Originally published on Role/Reboot and cross-posted here with their permission.
Recently, Melissa Harris-Perry hosted a roundtable on new findings about how young people conceive of and respond to sexual harassment.
The study, from the journal Gender & Society, built upon results from a 2011 survey where 56% of middle- and high-school girls and 40% of boys reported that they’d received aggressive sexual advances — pressure for a date or to have sex, or verbal harassment. Of those harassed, only 9% reported the incident.
Harris-Perry and company were aghast at what they mistook for an initial report on how often sexual harassment occurs among kids. Unfortunately, though, that bit is actually old news.
In fact, the original contribution of the Gender & Society study is to reveal the extent to which girls who’ve suffered sexual harassment often see it as “normal stuff” that “just happens” because it’s what “guys do.”
The researcher, Heather Hlavka, finds that survivors of sexual aggression understand these aggressive encounters partly in terms of “dominant discourses.”
Translation: they frame their own experiences of harassment based on cultural notions about what gender and sexuality are — or should be.
Sad, then, isn’t it, that those cultural notions are often bullshit.
Teenage girls see rape culture as the norm because the endless chatter about what masculinity and femininity “really mean” pivots around a very particular set of myths — myths that have proved hugely effective in protecting privileged people from being held accountable for sexual aggression.
Myth #1: Males of our species have very poor self-control
This idea implies that men cannot be held responsible for what they do with their penises, because (to paraphrase this piece) they have less developed moral compasses and would screw any available orifice with a clean conscience if there weren’t so many women around to make them feel bad about it.
I hope I don’t need to explain why this myth is 1) highly misandrist and 2) not genuinely believed even by the most patriarchal men themselves, who for millennia now have had enough confidence in their own sense of self-control to bestow responsibility for civilizations, governments, corporations, churches, and families on their fellow penis-wielders.
Nevertheless, this lack of self-control is posited as inherent in being male, and, in Hlavka’s words, “girls are thus expected to endure aggression by men because that is part of man.”

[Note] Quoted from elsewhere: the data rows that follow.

(** * Silence segmentation and reassembly pipeline (main.py)

    main.py is a thin driver over the pydub audio library: every operation
    it performs on audio ([normalize], [silent], [+], [len], [dBFS],
    [split_on_silence]) is a pydub call.  The development therefore has
    three layers:

    - [Audioop]: the sample kernels pydub delegates to (CPython's audioop);
    - [Pydub]:   the part of pydub 0.25.1 that main.py reaches
                 (AudioSegment, effects.normalize and the silence module);
    - the functions of main.py, under their own names.

    Conventions.  A buffer of bytes is kept as the list of its signed
    samples (one [Z] per sample, channels interleaved), so a byte count
    [k * sample_width] is the sample count [k].  Python's binary floating
    point is idealised: quantities that end as integers (frame counts,
    millisecond lengths) are computed exactly in [Z], decibel and gain
    values are real numbers extended with minus infinity.  Python
    exceptions are the [Raise] results of an error monad. *)

From Stdlib Require Import ZArith List Bool String Lia Reals Lra.
Import ListNotations.
Local Open Scope Z_scope.

(** ** Python results *)

Inductive pyresult (A : Type) : Type :=
| Return (a : A)
| Raise (e : string).
Arguments Return {A} a.
Arguments Raise {A} e%_string.

Definition bind {A B : Type} (m : pyresult A) (k : A -> pyresult B) : pyresult B :=
  match m with
  | Return a => k a
  | Raise e => Raise e
  end.

Notation "x <- m ;; k" := (bind m (fun x => k))
  (at level 61, m at next level, right associativity).

Fixpoint mapM {A B : Type} (f : A -> pyresult B) (l : list A) : pyresult (list B) :=
  match l with
  | [] => Return []
  | a :: l' => b <- f a ;; bs <- mapM f l' ;; Return (b :: bs)
  end.

Fixpoint filterM {A : Type} (f : A -> pyresult bool) (l : list A) : pyresult (list A) :=
  match l with
  | [] => Return []
  | a :: l' =>
      keep <- f a ;; rest <- filterM f l' ;;
      Return (if keep then a :: rest else rest)
  end.

Definition raises {A : Type} (m : pyresult A) (e : string) : Prop := m = Raise e.
Arguments raises {A} m e%_string.
Definition succeeds {A : Type} (m : pyresult A) : Prop := exists a, m = Return a.

(** ** Python numbers *)

(** A Python float as main.py meets it: a real number or [-inf]. *)
Inductive pyfloat : Type :=
| NegInf
| Fin (r : R).

Definition pyfloat_add (x y : pyfloat) : pyfloat :=
  match x, y with
  | Fin a, Fin b => Fin (a + b)%R
  | _, _ => NegInf
  end.

Definition Rle_bool (a b : R) : bool := if Rle_dec a b then true else false.

(** [round(a / b)] for [0 < b]: Python 3 rounds halves to the even integer. *)
Definition py_round_div (a b : Z) : Z :=
  let q := a / b in
  let r2 := 2 * (a mod b) in
  if r2 <? b then q
  else if b <? r2 then q + 1
  else if Z.even q then q else q + 1.

(** [l[start:stop]] on a sequence, negative indices counted from the end. *)
Definition py_index (n i : Z) : Z :=
  if i <? 0 then Z.max (i + n) 0 else Z.min i n.

Definition py_slice {A : Type} (l : list A) (start stop : Z) : list A :=
  let n := Z.of_nat (List.length l) in
  let s := py_index n start in
  let e := py_index n stop in
  firstn (Z.to_nat (e - s)) (skipn (Z.to_nat s) l).

(** [range(0, n)] *)
Definition py_range (n : Z) : list Z := map Z.of_nat (seq 0 (Z.to_nat n)).

(** ** audioop: the sample kernels *)

Module Audioop.

Definition maxval (width : Z) : Z := 2 ^ (8 * width - 1) - 1.
Definition minval (width : Z) : Z := - 2 ^ (8 * width - 1).

(** [fbound]: clip, then round towards minus infinity. *)
Definition fbound (val : R) (width : Z) : Z :=
  if Rlt_dec (IZR (maxval width)) val then maxval width
  else if Rlt_dec val (IZR (minval width) + 1) then minval width
  else Zfloor val.

(** [audioop.mul(fragment, width, factor)] *)
Definition mul (fragment : list Z) (width : Z) (factor : R) : list Z :=
  map (fun v => fbound (IZR v * factor) width) fragment.

(** [audioop.max(fragment, width)]: the largest absolute sample value. *)
Definition max (fragment : list Z) (width : Z) : Z :=
  fold_left (fun m v => Z.max m (Z.abs v)) fragment 0.

(** [audioop.rms(fragment, width)]: the integer part of the root of the
    mean square, 0 for an empty fragment. *)
Definition rms (fragment : list Z) (width : Z) : Z :=
  match fragment with
  | [] => 0
  | _ =>
      let sum_squares := fold_left (fun s v => s + v * v) fragment 0 in
      Z.sqrt (sum_squares / Z.of_nat (List.length fragment))
  end.

(** [audioop.lin2lin(fragment, width, newwidth)]: samples pass through a
    32-bit representation. *)
Definition lin2lin (fragment : list Z) (width newwidth : Z) : list Z :=
  map (fun v => Z.shiftr (Z.shiftl v (32 - 8 * width)) (32 - 8 * newwidth)) fragment.

(** [audioop.tostereo(fragment, width, 1, 1)] *)
Definition tostereo (fragment : list Z) (width : Z) : list Z :=
  flat_map (fun v => [v; v]) fragment.

(** [audioop.tomono(fragment, width, 0.5, 0.5)] *)
Fixpoint tomono (fragment : list Z) (width : Z) : list Z :=
  match fragment with
  | l :: r :: rest => (l + r) / 2 :: tomono rest width
  | _ => []
  end.

(** One output frame of [ratecv]: linear interpolation between the
    previous and the current input frame, on 32-bit scaled samples. *)
Definition interpolate (width outrate d : Z) (prev cur : list Z) : list Z :=
  map (fun pc : Z * Z =>
         let (p, c) := pc in
         let p32 := Z.shiftl p (32 - 8 * width) in
         let c32 := Z.shiftl c (32 - 8 * width) in
         Z.shiftr (Z.quot (p32 * d + c32 * (outrate - d)) outrate) (32 - 8 * width))
      (combine prev cur).

(** The inner [while (d >= 0)] loop: [k] output frames. *)
Fixpoint emit (k : nat) (width inrate outrate d : Z) (prev cur : list Z) : list Z :=
  match k with
  | O => []
  | S k' =>
      interpolate width outrate d prev cur
        ++ emit k' width inrate outrate (d - inrate) prev cur
  end.

(** The outer loop, one input frame per step of [nframes]. *)
Fixpoint ratecv_loop (nframes : nat) (fragment : list Z)
    (width nchannels inrate outrate d : Z) (cur : list Z) : list Z :=
  match nframes with
  | O => []
  | S n' =>
      let prev := cur in
      let cur' := firstn (Z.to_nat nchannels) fragment in
      let rest := skipn (Z.to_nat nchannels) fragment in
      let d' := d + outrate in
      let k := if d' <? 0 then 0 else d' / inrate + 1 in
      emit (Z.to_nat k) width inrate outrate d' prev cur'
        ++ ratecv_loop n' rest width nchannels inrate outrate (d' - k * inrate) cur'
  end.

(** [audioop.ratecv(fragment, width, nchannels, inrate, outrate, None)],
    the converted fragment (the returned state is dropped by pydub). *)
Definition ratecv (fragment : list Z) (width nchannels inrate outrate : Z) : list Z :=
  let g := Z.gcd inrate outrate in
  let inrate' := inrate / g in
  let outrate' := outrate / g in
  let nframes := Z.to_nat (Z.of_nat (List.length fragment) / nchannels) in
  ratecv_loop nframes fragment width nchannels inrate' outrate' (- outrate')
    (repeat 0 (Z.to_nat nchannels)).

End Audioop.

(** ** pydub *)

Module Pydub.

(** [AudioSegment]: raw sample data with its format metadata
    ([frame_width] is [channels * sample_width] and is not stored). *)
Record AudioSegment : Type := mkAudioSegment {
  sample_width : Z;
  frame_rate : Z;
  channels : Z;
  data : list Z
}.

(** [seg._spawn(data)]: same metadata, new data. *)
Definition spawn (seg : AudioSegment) (d : list Z) : AudioSegment :=
  mkAudioSegment (sample_width seg) (frame_rate seg) (channels seg) d.

(** [seg.frame_count()] *)
Definition frame_count (seg : AudioSegment) : Z :=
  Z.of_nat (List.length (data seg)) / channels seg.

(** [len(seg)], in milliseconds: [round(1000 * (frame_count / frame_rate))]. *)
Definition len (seg : AudioSegment) : Z :=
  py_round_div (1000 * frame_count seg) (frame_rate seg).


(** [seg.max_possible_amplitude] *)
Definition max_possible_amplitude (seg : AudioSegment) : Z :=
  2 ^ (sample_width seg * 8) / 2.

(** [seg.max] and [seg.rms] *)
Definition max (seg : AudioSegment) : Z := Audioop.max (data seg) (sample_width seg).
Definition rms (seg : AudioSegment) : Z := Audioop.rms (data seg) (sample_width seg).

(** [utils.db_to_float(db)]: [10 ** (db / 20)] *)
Definition db_to_float (db : pyfloat) : R :=
  match db with
  | NegInf => 0%R
  | Fin x => Rpower 10 (x / 20)
  end.

(** [utils.ratio_to_db(ratio)]: [20 * log(ratio, 10)], [-inf] at 0. *)
Definition ratio_to_db (ratio : R) : pyfloat :=
  if Req_EM_T ratio 0 then NegInf
  else Fin (20 * (ln ratio / ln 10))%R.

(** [seg.dBFS] *)
Definition dBFS (seg : AudioSegment) : pyfloat :=
  if rms seg =? 0 then NegInf
  else ratio_to_db (IZR (rms seg) / IZR (max_possible_amplitude seg))%R.

(** [seg.apply_gain(volume_change)] *)
Definition apply_gain (seg : AudioSegment) (volume_change : pyfloat) : AudioSegment :=
  spawn seg (Audioop.mul (data seg) (sample_width seg) (db_to_float volume_change)).

(** [effects.normalize(seg, headroom=0.1)] *)
Definition normalize_headroom (seg : AudioSegment) (headroom : R) : AudioSegment :=
  let peak_sample_val := max seg in
  if peak_sample_val =? 0 then seg
  else
    let target_peak :=
      (IZR (max_possible_amplitude seg) * db_to_float (Fin (- headroom)))%R in
    let needed_boost := ratio_to_db (target_peak / IZR peak_sample_val)%R in
    apply_gain seg needed_boost.

Definition normalize (seg : AudioSegment) : AudioSegment :=
  normalize_headroom seg (1 / 10)%R.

Myth #2: Female sexuality exists for the benefit of and belongs to men — and men alone
Sex, as conceived of by the girls in Hlavka’s study, is “something men do ‘to’ women,” not something in which women engage for their own pleasure.
Thus, any display of an interest in sex by women can only be reasonably interpreted as a sexual invitation for men, even if it’s not directed at them.

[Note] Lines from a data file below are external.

Lemma model_predict_not_in_preprocess encoder f df :
  ModelPredict df ∉ trace_of (preprocess' encoder f).
Proof.
  intros Hin. pose proof (preprocess_trace_kind geodesic py_hash encoder f) as H.
  rewrite Forall_forall in H. specialize (H _ Hin). discriminate.
Qed.

Lemma model_predict_in_body model encoder f df :
  ModelPredict df ∈ trace_of (submission_body geodesic py_hash st_dataframe model encoder f) ->
  result_of (preprocess' encoder f) = Ret df.
Proof.
  destruct (result_of (preprocess' encoder f)) as [row|e] eqn:Hpre.
  - destruct (result_of (predict_first model row)) as [prediction|e] eqn:Hp.
    + rewrite (submission_body_displays _ _ _ _ _ _ _ _ Hpre Hp). simpl trace_of.
      rewrite elem_of_app, !elem_of_cons, elem_of_nil.
      intros [Hin | [Heq | [Heq | [Heq | [Heq | []]]]]].
      * destruct (model_predict_not_in_preprocess _ _ _ Hin).
      * congruence.
      * unfold verdict_for in Heq. destruct (py_eq_int prediction 1); discriminate.
      * discriminate.
      * discriminate.
    + rewrite (submission_body_predict_raises _ _ _ _ _ _ _ _ Hpre Hp). simpl trace_of.
      rewrite predict_first_trace, elem_of_app. intros [Hin | Hin].
      * destruct (model_predict_not_in_preprocess _ _ _ Hin).
      * destruct model; [| apply elem_of_nil in Hin; contradiction].
        apply list_elem_of_singleton in Hin. congruence.
  - rewrite (submission_body_preprocess_raises _ _ _ _ _ _ _ Hpre). simpl trace_of.
    intros Hin. destruct (model_predict_not_in_preprocess _ _ _ Hin).
Qed.

Lemma model_predict_in_on_submit model encoder f df :
  ModelPredict df ∈ trace_of (on_submit' model encoder f) ->
  result_of (preprocess' encoder f) = Ret df.
Proof.
  destruct (model_truthy model && encoder_truthy encoder) eqn:Hloaded.
  - apply andb_true_iff in Hloaded as [Hm He].
    rewrite (on_submit_loaded _ _ _ _ _ _ Hm He).
    destruct (required_fields_filled f).
    + intros Hin. apply elem_of_try_except in Hin as [Hin | [e Hin]].
      * exact (model_predict_in_body _ _ _ _ Hin).
      * apply list_elem_of_singleton in Hin. discriminate.
    + intros Hin. apply list_elem_of_singleton in Hin. discriminate.
  - rewrite (on_submit_not_loaded _ _ _ _ _ _ Hloaded).
    intros Hin. apply elem_of_nil in Hin. contradiction.
Qed.

(** With the fields filled in and a classifier loaded, a row that
    preprocessing returns is handed to [predict]. *)
Lemma elem_of_try_except_body {A} ev (body : py A) cls handler :
  ev ∈ trace_of body -> ev ∈ trace_of (try_except body cls handler).
Proof.
  unfold try_except. destruct (snd body) as [a|e]; [auto |].
  destruct (isinstance e cls); [| auto].
  simpl. intros Hin. apply elem_of_app. left. exact Hin.
Qed.

Lemma model_predict_called clf encoder f df :
  required_fields_filled f = true ->
  result_of (preprocess' encoder f) = Ret df ->
  ModelPredict df ∈ trace_of (on_submit' (Some clf) encoder f).
Proof.
  intros Hf Hpre.
  rewrite (on_submit_loaded _ _ _ (Some clf) _ _ eq_refl
             (preprocess_ret_truthy _ _ _ _ _ Hpre)), Hf.
  apply elem_of_try_except_body.
  destruct (result_of (predict_first (Some clf) df)) as [prediction|e] eqn:Hp.
  - rewrite (submission_body_displays _ _ _ _ _ _ _ _ Hpre Hp). simpl trace_of.
    apply elem_of_app. right. apply list_elem_of_here.
  - rewrite (submission_body_predict_raises _ _ _ _ _ _ _ _ Hpre Hp).
    rewrite predict_first_trace. simpl trace_of.
    apply elem_of_app. right. apply list_elem_of_here.
Qed.

(** C3.  Every row preprocessing returns has exactly the nine columns
    merchant, category, amt, distance, hour, day, month, gender, cc_num,
    in that order.  That row is what is passed to the classifier: with the
    required fields filled in and a classifier loaded, the handler calls
    [predict] on the row preprocessing returned, and it never calls
    [predict] on anything else. *)
Theorem feature_row_schema model encoder f :
  (forall df, result_of (preprocess' encoder f) = Ret df ->
     columns df = ["merchant"; "category"; "amt"; "distance"; "hour"; "day";
                   "month"; "gender"; "cc_num"])
  /\ (forall df, ModelPredict df ∈ trace_of (on_submit' model encoder f) ->
        result_of (preprocess' encoder f) = Ret df
        /\ columns df = ["merchant"; "category"; "amt"; "distance"; "hour"; "day";
                         "month"; "gender"; "cc_num"])
  /\ (forall clf df,
        model = Some clf ->
        required_fields_filled f = true ->
        result_of (preprocess' encoder f) = Ret df ->
        ModelPredict df ∈ trace_of (on_submit' model encoder f)).
Proof.
  split; [| split].
  - intros df Hpre. exact (preprocess_columns _ _ _ _ _ Hpre).
  - intros df Hin. pose proof (model_predict_in_on_submit _ _ _ _ Hin) as Hpre.
    split; [exact Hpre | exact (preprocess_columns _ _ _ _ _ Hpre)].
  - intros clf df -> Hf Hpre. exact (model_predict_called _ _ _ _ Hf Hpre).
Qed.

(** C8.  The hashing step cannot fail and writes [hash(card) mod 100] into
    the card number column.  So in any row preprocessing returns, the card
    number cell is [hash(card) mod 100], a number from 0 to 99; and with the
    hash function of one process, two submissions with the same card number
    get the same cell, whatever else they differ in. *)
Theorem card_number_hash_mod_100 enc1 enc2 f1 f2 df1 df2 :
  result_of (preprocess' enc1 f1) = Ret df1 ->
  result_of (preprocess' enc2 f2) = Ret df2 ->
  (forall df card,
     getitem "cc_num" df = Some card ->
     hash_cc_num py_hash df
     = ([], Ret (setitem "cc_num" (VInt (py_hash card mod 100)) df)))
  /\ getitem "cc_num" df1 = Some (VInt (py_hash (VStr (cc_num f1)) mod 100))
  /\ 0 <= py_hash (VStr (cc_num f1)) mod 100 < 100
  /\ (cc_num f1 = cc_num f2 -> getitem "cc_num" df1 = getitem "cc_num" df2).
Proof.
  intros H1 H2. split.
  { intros df card Hcard. unfold hash_cc_num, df_getitem. rewrite Hcard. reflexivity. }
  rewrite (preprocess_cc_num _ _ _ _ _ H1), (preprocess_cc_num _ _ _ _ _ H2).
  split; [reflexivity |]. split; [apply Z.mod_pos_bound; lia |].
  intros ->. reflexivity.
Qed.

(** C4.  When a file is missing the first time the artifacts are loaded,
    the loader shows its error message and returns the empty pair; and in
    that run and every run of the process after it, whatever is on disk by
    then, a submission is stopped having done nothing but loading: no
    validation message, no preprocessing, no call to the classifier. *)
Theorem missing_artifacts_halt_submissions d f0 requests :
  missing_files d ->
  (exists calls,
     load_models_body d = (calls ++ [StError loader_message None], Ret (None, None)))
  /\ Forall2 (fun req r => submitted (snd req) = true -> halted r)
       ((d, f0) :: requests)
       (fst (serve geodesic py_hash st_dataframe None ((d, f0) :: requests))).
Proof.
  intros Hmissing. split.
  - destruct (load_models_body_missing d Hmissing) as (calls & _ & Hbody). eauto.
  - rewrite serve_cons.
    destruct (run_missing geodesic py_hash st_dataframe d f0 Hmissing)
      as (calls & Hcalls & Hrun).
    rewrite Hrun. cbn [fst snd]. constructor.
    + cbn [fst snd]. intros ->. split; [reflexivity |].
      destruct Hcalls as [-> | ->]; repeat constructor.
    + apply serve_empty_pair_cached.
Qed.

Lemma empty_field_not_filled f :
  merchant f = "" \/ category f = "" \/ cc_num f = "" ->
  required_fields_filled f = false.
Proof.
  unfold required_fields_filled. simpl.
  intros [-> | [-> | ->]]; simpl; rewrite ?andb_false_r; reflexivity.
Qed.

(** C6, as amended.  When merchant, category or card number is empty, no
    feature row is built and no prediction is attempted; if the artifacts
    are loaded the handler shows the validation error and nothing else, and
    if they are not it stops before validating and shows nothing. *)
Theorem empty_required_field_rejected model encoder f :
  merchant f = "" \/ category f = "" \/ cc_num f = "" ->
  on_submit' model encoder f
  = if model_truthy model && encoder_truthy encoder
    then ([StError validation_message None], Ret tt)
    else ([], Raise (Exn StopException "")).
Proof.
  intros Hempty. destruct (model_truthy model && encoder_truthy encoder) eqn:Hloaded.
  - apply andb_true_iff in Hloaded as [Hm He].
    rewrite (on_submit_loaded _ _ _ _ _ _ Hm He).
    rewrite (empty_field_not_filled _ Hempty). reflexivity.
  - exact (on_submit_not_loaded _ _ _ _ _ _ Hloaded).
Qed.

(** C7, as amended.  In a submission with the artifacts loaded and the
    required fields filled in, an exception derived from [Exception] that
    the distance computation, preprocessing or prediction raises is caught:
    the handler ends normally, and the only page element it has produced is
    one generic error message carrying the exception's text.  One raised
    while the processed row is being rendered is caught in the same way,
    after the verdict has been shown.  (Loading the artifacts happens
    outside this handler.) *)
Theorem exception_surfaces_as_generic_error model encoder f e :
  model_truthy model = true -> encoder_truthy encoder = true ->
  required_fields_filled f = true ->
  isinstance e Exception_ = true ->
  (result_of (preprocess' encoder f) = Raise e
   \/ (exists df, result_of (preprocess' encoder f) = Ret df
                  /\ result_of (predict_first model df) = Raise e) ->
   result_of (on_submit' model encoder f) = Ret tt
   /\ exists calls,
        trace_of (on_submit' model encoder f) = calls ++ [generic_error e]
        /\ Forall (fun ev => is_element ev = false) calls)
  /\ (forall df prediction,
        result_of (preprocess' encoder f) = Ret df ->
        result_of (predict_first model df) = Ret prediction ->
        st_dataframe df = Raise e ->
        on_submit' model encoder f
        = (trace_of (preprocess' encoder f)
             ++ [ModelPredict df; verdict_for prediction;
                 StExpander "See processed data sent to model"; StDataframe df;
                 generic_error e],
           Ret tt)).
Proof.
  intros Hm He Hf Hexn. split.
  - intros [Hpre | (df & Hpre & Hp)].
    + pose proof (submission_body_preprocess_raises geodesic py_hash st_dataframe
                    model _ _ _ Hpre) as Hbody.
      rewrite (on_submit_exception _ _ _ _ _ _ e Hm He Hf)
        by (try rewrite Hbody; reflexivity || assumption).
      split; [reflexivity |]. rewrite Hbody.
      exists (trace_of (preprocess' encoder f)).
      split; [reflexivity | apply preprocess_trace_no_elements].
    + pose proof (submission_body_predict_raises geodesic py_hash st_dataframe
                    _ _ _ _ _ Hpre Hp) as Hbody.
      rewrite (on_submit_exception _ _ _ _ _ _ e Hm He Hf)
        by (try rewrite Hbody; reflexivity || assumption).
      split; [reflexivity |]. rewrite Hbody.
      exists (trace_of (preprocess' encoder f) ++ trace_of (predict_first model df)).
      split; [reflexivity |]. apply Forall_app. split.
      * apply preprocess_trace_no_elements.
      * rewrite predict_first_trace. destruct model; repeat constructor.
  - intros df prediction Hpre Hp Hshow.
    pose proof (submission_body_displays geodesic py_hash st_dataframe
                  _ _ _ _ _ Hpre Hp) as Hbody.
    rewrite Hshow in Hbody.
    rewrite (on_submit_exception _ _ _ _ _ _ e Hm He Hf)
      by (try rewrite Hbody; reflexivity || assumption).
    rewrite Hbody. simpl trace_of. rewrite <- app_assoc. reflexivity.
Qed.

End Claims.

(** * The claims in the sample world *)

Abbreviation sample_preprocess := (preprocess Sample.geodesic Sample.py_hash).
Abbreviation sample_on_submit :=
  (on_submit Sample.geodesic Sample.py_hash Sample.st_dataframe).
Abbreviation sample_run := (run Sample.geodesic Sample.py_hash Sample.st_dataframe).

(** The scenario of the specification, run from a cold start. *)
Example acme_is_legitimate :
  fst (sample_run None Sample.disk_ok Sample.acme)
  = ([JoblibLoad "fraud_detection_model.jb"; JoblibLoad "label_encoder.jb";
      Geodesic (40%float, (-73)%float) (40.1%float, (-73.1)%float);
      PdDataFrame
        [("merchant", VStr "Acme"); ("category", VStr "grocery");
         ("amt", VFloat 45.5); ("distance", VFloat 15.725347706807296);
         ("hour", VInt 14); ("day", VInt 5); ("month", VInt 3);
         ("gender", VStr "Male"); ("cc_num", VStr "4111111111111111")];
      LeTransform "merchant" (VStr "Acme");
      LeTransform "category" (VStr "grocery");
      LeTransform "gender" (VStr "Male");
      ModelPredict
        [("merchant", VInt 0); ("category", VInt 0);
         ("amt", VFloat 45.5); ("distance", VFloat 15.725347706807296);
         ("hour", VInt 14); ("day", VInt 5); ("month", VInt 3);
         ("gender", VInt 1); ("cc_num", VInt 80)];
      legitimate_verdict;
      StExpander "See processed data sent to model";
      StDataframe
        [("merchant", VInt 0); ("category", VInt 0);
         ("amt", VFloat 45.5); ("distance", VFloat 15.725347706807296);
         ("hour", VInt 14); ("day", VInt 5); ("month", VInt 3);
         ("gender", VInt 1); ("cc_num", VInt 80)]],
     Completed).
Proof. vm_compute. reflexivity. Qed.

Lemma exactly_one_verdict_witness :
  required_fields_filled Sample.acme_large = true
  /\ (let tr := trace_of (sample_on_submit (Some Sample.model)
                            (Some Sample.encoder) Sample.acme_large) in
      (count_events is_fraud_verdict tr = 1%nat
       /\ count_events is_legitimate_verdict tr = 0%nat)
      \/ (count_events is_fraud_verdict tr = 0%nat
          /\ count_events is_legitimate_verdict tr = 1%nat)).
Proof.
  split; [reflexivity |].
  eapply (exactly_one_verdict Sample.geodesic Sample.py_hash Sample.st_dataframe
            Sample.model Sample.encoder Sample.acme_large); reflexivity.
Defined.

Thus teenage girls who friend-zone boys — or worse, “lead them on” while not being prepared to have sex with them — are clearly blurring lines.
This leaves girls no leeway for sexual exploration and experimentation based on the girls’ own desire. Much less the possibility that girls might be performing “sexiness,” independently of sexual intention, to gain social status. (Because we all know teenage boys are never competitive about their sexual prowess.)
Myth #3: Girls must take responsibility for male sexuality and protect themselves against it
In Hlavka’s words, “Given expectations of, and experiences with, male aggression, young women were charged with self-protection by reading and responding to potentially dangerous situations.”
In other words, besides not being able to freely explore their own desire, girls are burdened with managing boys’ sexual desire for them as well.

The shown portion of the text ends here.